Despite the notion that the legacy of traumatic bygone is eternal, healing is possible due to multidimensional ways such as therapy, somatic practices and social support. Trauma-sensitive therapies like cognitive-behavioural therapy (CBT) and eye movement desensitization and reprocessing (EMDR) are effective methods for reconstructing traumatic memories and developing skills that help traumatized people cope with the experiences. Somatic techniques, such as yoga, mindfulness and body-centred therapies, are aimed at physically releasing the persistent tension and prove to be valuable in this respect.

Reestablishing the Body to Heal

  • Why Our Bodies Matter in Mending Trauma: Healing from trauma isn’t only about talking around our encounters; it’s too about reconnecting with our bodies. Therapies like sensorimotor psychotherapy and somatic experiencing focus on the physical sensations within the body to handle trauma. These treatments empower us to tune into our body’s reactions to trauma, making a difference for us to reveal and address the physical perspectives of our traumatic experiences.
  • Distinctive Ways to Heal: There are several ways to heal from trauma. Talking and interfacing with others can offer assistance us to handle our encounters. Medications and other treatments can offer assistance to our brains to bargain with traumatic memories more viably. Making a difference with our bodies feel secure and calm that can be a capable of healing strategy. Exercises that make our bodies feel secure, like specific exercises and mindful movements, can offer assistance us overcome the emotions of fear and outrage that come with trauma.
  • Seeing Trauma in Our Bodies: Our bodies can tell stories of trauma that words can’t continuously express. The physical signs of trauma, like a tense pose or a far-off look, can be clear pointers of internal turmoil. Become a close acquaintance with the Body for Recovery
  • Learning to Listen to Our Bodies: Individuals who have been harmed, particularly children, frequently live in bodies that are continuously tense and cautious. By getting to be mindful of these sensations, we can begin to understand and recuperate from our past traumas.

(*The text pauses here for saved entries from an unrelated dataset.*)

(** The characters of a header name, and of a value after normalisation. *)
Definition is_token (c : Z) : bool :=
  is_alnum c || bool_decide (c ∈ [33; 35; 36; 37; 38; 39; 42; 43; 45; 46; 94; 95; 96; 124; 126]).
Definition http_space (c : Z) : bool := bool_decide (c ∈ [9; 10; 13; 32]).
Fixpoint strip_left (s : jsstr) : jsstr :=
  match s with c :: s' => if http_space c then strip_left s' else s | [] => [] end.
Definition normalize (v : jsstr) : jsstr := reverse (strip_left (reverse (strip_left v))).
Definition value_ok (v : jsstr) : bool :=
  forallb (fun c => (c <=? 255) && negb (bool_decide (c ∈ [0; 10; 13]))) v.

(** [headers.set(key, value)]; [None] is a [TypeError]. *)
Definition headers_set (key value : jsstr) (h : Headers) : option Headers :=
  let value := normalize value in
  if bool_decide (key <> []) && forallb is_token key && value_ok value
  then Some (<[to_lower key := value]> h) else None.

Fixpoint set_all (kvs : list (jsstr * jsstr)) (h : Headers) : option Headers :=
  match kvs with
  | [] => Some h
  | (k, v) :: kvs => h ← headers_set k v h; set_all kvs h
  end.

Definition ALLOWED_RESPONSE_HEADERS : list jsstr := map js
  ["content-type"; "content-length"; "content-encoding"; "cache-control"; "etag";
   "last-modified"; "date"; "x-ratelimit-limit"; "x-ratelimit-remaining";
   "x-ratelimit-reset"; "retry-after"]%string.

Record Response := mkResponse { status : Z; rheaders : list (jsstr * jsstr); rbody : bytes }.

(** The sanitised response: its status, headers and body. *)
Definition sanitizeResponse (up : Response) : option (Z * Headers * bytes) :=
  h ← set_all (filter (fun kv => to_lower kv.1 ∈ ALLOWED_RESPONSE_HEADERS) (rheaders up)) ∅;
  Some (status up, h, rbody up).

Definition STRIPPED_HEADERS : list jsstr := map js
  ["authorization"; "x-client-cert"; "dpop"; "cookie";
   "cf-connecting-ip"; "cf-ray"; "cf-visitor"; "cf-ipcountry"; "cf-worker";
   "x-forwarded-for"; "x-forwarded-proto"; "x-real-ip";
   "host"; "connection"; "keep-alive"; "transfer-encoding"; "te"; "upgrade"]%string.

Record Incoming := mkIncoming {
  i_url : jsstr; i_method : jsstr; i_headers : list (jsstr * jsstr); i_body : bytes
}.
Record ProxyRequest := mkProxy {
  p_url : jsstr; p_method : jsstr; p_headers : Headers; p_body : option bytes
}.

Definition forwarded (incoming : Incoming) : list (jsstr * jsstr) :=
  filter (fun kv => to_lower kv.1 ∉ STRIPPED_HEADERS) (i_headers incoming).

(** [None] where a URL or a header is rejected by the platform. *)
Definition buildProxyRequest `{Url} (incoming : Incoming) (cred : StoredCredential)
    : option ProxyRequest :=
  _ ← url_parse (i_url incoming);
  _ ← url_parse (upstream cred);
  let url := foldl (fun u kv => url_set_param u kv.1 kv.2) (upstream cred)
                   (url_params (i_url incoming)) in
  h ← set_all (forwarded incoming) ∅;
  h ← set_all (headers cred) h;
  let hasBody := negb (bool_decide (i_method incoming = js "GET")) &&
                 negb (bool_decide (i_method incoming = js "HEAD")) in
  Some (mkProxy url (i_method incoming) h (if hasBody then Some (i_body incoming) else None)).

(** ** What a pattern matches *)

(** The language of a glob: [*] stands for any text. *)
Inductive glob : jsstr -> jsstr -> Prop :=
  | glob_nil : glob [] []
  | glob_unit c p v : c <> STAR -> glob p v -> glob (c :: p) (c :: v)
  | glob_star_end p v : glob p v -> glob (STAR :: p) v
  | glob_star_more p c v : glob (STAR :: p) v -> glob (STAR :: p) (c :: v).

Lemma glob_literal s p v : STAR ∉ s -> glob (s ++ p) v <-> exists w, v = s ++ w /\ glob p w.
Proof.
  revert v. induction s as [|c s IH]; intros v Hs; cbn [app].
  - split; [eauto|]. by intros (w & -> & ?).
  - rewrite not_elem_of_cons in Hs. destruct Hs as [Hc Hs]. split.
    + intros Hg. inversion Hg; subst; try done.
      apply IH in H3 as (w & -> & ?); [|done]. by exists w.
    + intros (w & -> & Hw). constructor; [done|]. apply IH; [done|]. by exists w.
Qed.

Lemma glob_star p v : glob (STAR :: p) v <-> exists g w, v = g ++ w /\ glob p w.
Proof.
  split.
  - intros Hg. remember (STAR :: p) as q eqn:E. revert E.
    induction Hg as [|c q v Hc _ _|q v Hg _|q c v _ IH]; intros [= ->]; subst; [done|..].
    + by exists [], v.
    + destruct (IH eq_refl) as (g & w & -> & ?). by exists (c :: g), w.
  - intros (g & w & -> & Hw). induction g as [|c g IH]; [by constructor|]. by constructor.
Qed.

(** The text left after the first segment, one gap before each further segment. *)
Fixpoint tail_fits (segments : list jsstr) (v : jsstr) : Prop :=
  match segments with
  | [] => v = []
  | seg :: rest => exists g w, v = g ++ seg ++ w /\ tail_fits rest w
  end.

Lemma glob_tail rest v :
  Forall (fun seg => STAR ∉ seg) rest -> rest <> [] ->
  glob (STAR :: join [STAR] rest) v <-> tail_fits rest v.
Proof.
  revert v. induction rest as [|seg rest IH]; intros v Hf Hn; [done|].
  apply Forall_cons in Hf as [Hs Hf]. rewrite glob_star. cbn [tail_fits].
  destruct rest as [|seg' rest].
  - cbn [join tail_fits]. split.
    + intros (g & w & -> & Hw). rewrite <- (app_nil_r seg) in Hw.
      apply glob_literal in Hw as (w' & -> & Hw'); [|done]. exists g, w'. split; [done|].
      by inversion Hw'.
    + intros (g & w & -> & ->). exists g, (seg ++ []). split; [done|].
      rewrite <- (app_nil_r seg) at 1. apply glob_literal; [done|]. exists []. split; [done|constructor].
  - cbn [join]. split.
    + intros (g & w & -> & Hw). apply glob_literal in Hw as (w' & -> & Hw'); [|done].
      exists g, w'. split; [done|]. by apply IH.
    + intros (g & w & -> & Hw). exists g, (seg ++ w). split; [done|].
      apply glob_literal; [done|]. exists w. split; [done|]. by apply IH.
Qed.

Lemma tail_absorb rest g w : rest <> [] -> tail_fits rest w -> tail_fits rest (g ++ w).
Proof.
  destruct rest as [|seg rest]; [done|]. intros _ (g' & w' & -> & Hw).
  exists (g ++ g'), w'. by rewrite <- app_assoc.
Qed.

(** The greedy search is complete: taking the first occurrence leaves the most text. *)
Lemma tail_first seg rest v i :
  rest <> [] -> index_of seg v = Some i ->
  tail_fits (seg :: rest) v <-> tail_fits rest (drop (i + length seg) v).
Proof.
  intros Hn Hi. split.
  - intros (g & w & -> & Hw).
    destruct (index_of_first seg g w) as (j & Hj & Hle). rewrite Hi in Hj. injection Hj as <-.
    assert (E : drop (i + length seg) (g ++ seg ++ w) =
                drop (i + length seg) (g ++ seg) ++ w).
    { rewrite app_assoc. apply drop_app_le. rewrite length_app. lia. }
    rewrite E. by apply tail_absorb.
  - intros Hw. apply index_of_Some in Hi as (g & w & -> & <-). exists g, w. split; [done|].
    by rewrite <- length_app, app_assoc, drop_app_length in Hw.
Qed.

Lemma match_segments_tail rest pos v :
  rest <> [] -> (pos <= length v)%nat ->
  match_segments false pos rest v = true <-> tail_fits rest (drop pos v).
Proof.
  revert pos. induction rest as [|seg rest IH]; intros pos Hn Hp; [done|].
  cbn [match_segments]. case_bool_decide as E.
  - subst seg. destruct rest as [|seg' rest].
    + split; [intros _|done]. exists (drop pos v), []. by rewrite app_nil_r.
    + rewrite IH by done. split; [intros H; by exists [], (drop pos v)|].
      intros (g & w & -> & Hw). by apply tail_absorb.
  - destruct rest as [|seg' rest].
    + cbn [tail_fits]. destruct (ends_with seg v) eqn:Ee; cbn [negb].
      * apply ends_with_iff in Ee as [t ->]. rewrite length_app in *.
        replace (length t + length seg - length seg)%nat with (length t) by lia.
        rewrite negb_true_iff, Nat.ltb_ge. split.
        -- intros Hle. exists (drop pos t), []. rewrite app_nil_r. split; [|done].
           by rewrite drop_app_le.
        -- intros (g & w & Eg & ->). rewrite app_nil_r in Eg.
           apply (f_equal length) in Eg. rewrite length_drop, !length_app in Eg.
           assert (0 < length seg)%nat by (destruct seg; simpl; [done|lia]). lia.
      * split; [done|]. intros (g & w & Eg & ->). exfalso.
        assert (ends_with seg v = true); [|congruence]. apply ends_with_iff.
        exists (take pos v ++ g). rewrite app_nil_r in Eg.
        by rewrite <- app_assoc, <- Eg, take_drop.
    + unfold index_of_from. destruct (index_of seg (drop pos v)) as [i|] eqn:Ei; cbn [fmap option_fmap option_map].
      * rewrite (tail_first _ _ _ i) by done. rewrite drop_drop.
        replace (pos + (i + length seg))%nat with (pos + i + length seg)%nat by lia.
        apply IH; [done|]. apply index_of_Some in Ei as (g & w & Eg & <-).
        apply (f_equal length) in Eg. rewrite length_drop, !length_app in Eg. lia.
      * split; [done|]. intros (g & w & Eg & _). exfalso. rewrite Eg in Ei.
        destruct (index_of_first seg g w) as (j & Hj & _). congruence.
Qed.

Lemma includes_iff c s : includes c s = true <-> c ∈ s.
Proof.
  unfold includes. rewrite existsb_exists. setoid_rewrite Z.eqb_eq.
  setoid_rewrite <- list_elem_of_In. naive_solver.
Qed.

Lemma globMatch_glob p v : globMatch p v = true <-> glob p v.
Proof.
  unfold globMatch. case_bool_decide as E1.
  - subst p. split; [|done]. intros _. apply glob_star. exists v, []. split; [by rewrite app_nil_r|constructor].
  - destruct (includes STAR p) eqn:Ei; cbn [negb].
    2:{ assert (Hn : STAR ∉ p) by (rewrite <- includes_iff; by rewrite Ei).
        rewrite bool_decide_eq_true. rewrite <- (app_nil_r p) at 2. rewrite glob_literal by done. split.
        - intros <-. exists []. split; [by rewrite app_nil_r|constructor].
        - intros (w & -> & Hw). inversion Hw. by rewrite app_nil_r. }
    apply includes_iff in Ei. destruct (split_on_spec STAR p) as (Hj & Hf & Hn).
    destruct (split_on STAR p) as [|s0 rest] eqn:Es; [done|].
    apply Forall_cons in Hf as [H0 Hf]. destruct rest as [|s1 rest].
    { exfalso. apply H0. cbn [join] in Hj. by rewrite Hj. }
    rewrite <- Hj. cbn [join]. rewrite glob_literal by done.
    cbn [app]. setoid_rewrite (glob_tail (s1 :: rest)); [|done..].
    cbn [match_segments]. case_bool_decide as E0.
    + subst s0. change (match_segments false 0 (s1 :: rest) v = true <-> exists w, v = [] ++ w /\ tail_fits (s1 :: rest) w).
      rewrite match_segments_tail by (done || lia). rewrite drop_0. naive_solver.
    + destruct (starts_with s0 v) eqn:Ev.
      * apply starts_with_iff in Ev as [w ->].
        change (match_segments false (length s0) (s1 :: rest) (s0 ++ w) = true <->
                exists w', s0 ++ w = s0 ++ w' /\ tail_fits (s1 :: rest) w').
        rewrite match_segments_tail by (done || (rewrite length_app; lia)).
        rewrite drop_app_length. split; [eauto|]. by intros (w' & ->%app_inv_head & ?).
      * split; [done|]. intros (w & -> & _). exfalso.
        assert (starts_with s0 (s0 ++ w) = true) by (apply starts_with_iff; eauto). congruence.
Qed.

(** ** Headers after a sequence of [set] calls *)

(** The value the last entry for the lower-case name [n] carries. *)
Fixpoint last_value (n : jsstr) (kvs : list (jsstr * jsstr)) : option jsstr :=
  match kvs with
  | [] => None
  | (k, v) :: kvs =>
      match last_value n kvs with
      | Some x => Some x
      | None => if decide (to_lower k = n) then Some v else None
      end
  end.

Bottom-Up Treatment in Practice

Changing How We Feel Through Our Bodies: Bottom-up therapy focuses on changing our body’s reaction to trauma. At the Trauma Center, therapists offer assistance to patients to become mindful of their physical responses, like their pulse and breathing. Basic strategies like tapping certain points on the body, engaging in musical exercises, or mindful development can make an enormous difference. These exercises offer assistance to patients to feel more associated with the present moment and less overpowered by their traumatic encounters.

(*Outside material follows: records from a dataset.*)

(* ===== verification/Tenant.v ===== *)
(** Per-tenant dispatch (src/routes/tenant-dispatch.ts): the table that is compiled from the
    manifest, the match of a request against it, and the route with its cache and its warnings.

    A request is an object with an identity; the URL parser's host and path are given, and the setter
    that changes a URL's path is a parameter.  What a tenant answers is not modelled: the route hands
    the request to a binding, or refuses it. *)
From S2P Require Import Prelude JsString Json Disclosure Edge.

Module Tenant.

(** ** The table *)

Record TenantDispatchRow := mkRow { t_name : jsstr; mode : jsstr; matchValue : jsstr; binding : jsstr }.
Record CompiledTable := mkTable { sni : list (jsstr * TenantDispatchRow); pathPrefix : list TenantDispatchRow }.

Inductive table_error :=
  | EmptyName | DuplicateName (n : jsstr) | EmptyMatchValue (n : jsstr) | EmptyBinding (n : jsstr)
  | DuplicateSni (host n n' : jsstr) | UnknownMode (n mode : jsstr).

Definition SNI : jsstr := js "sni".
Definition PATH_PREFIX : jsstr := js "path-prefix".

Any individuals who have experienced trauma go through a stage of feeling numb and disengaged from life. This is often particularly true for children who have been through traumatic occasions. Helping them to feel present and locked in once more is pivotal for their life.

Take Away

The mind-body connection is beautifully exhibited through the sides of trauma in that it elicits a providential cohesion between the mind and the environment. Neurobiological aspects (brain) are right among these, as well as the somatic (body) outcomes one would have; to say trauma is powerful in influencing human beings would be an understatement. Trauma’s legacy of being embodied can perhaps be the foundation for developing compassion, resilience, and healing options for those individuals suffering from the sometimes long and hard process of overcoming the effects of the traumatic experience.

References +
  1. Khoddam, R., PhD. (2021, March 5). Learn how trauma affects the body and treatments to help you recover. Psychology Today.
  2. Bremner, J. D. (2006). Traumatic stress: effects on the brain. Dialogues in Clinical Neuroscience, 8(4), 445–461.
  3. Lebow, H. I. (2023, January 21). How does your body remember trauma? Psych Central.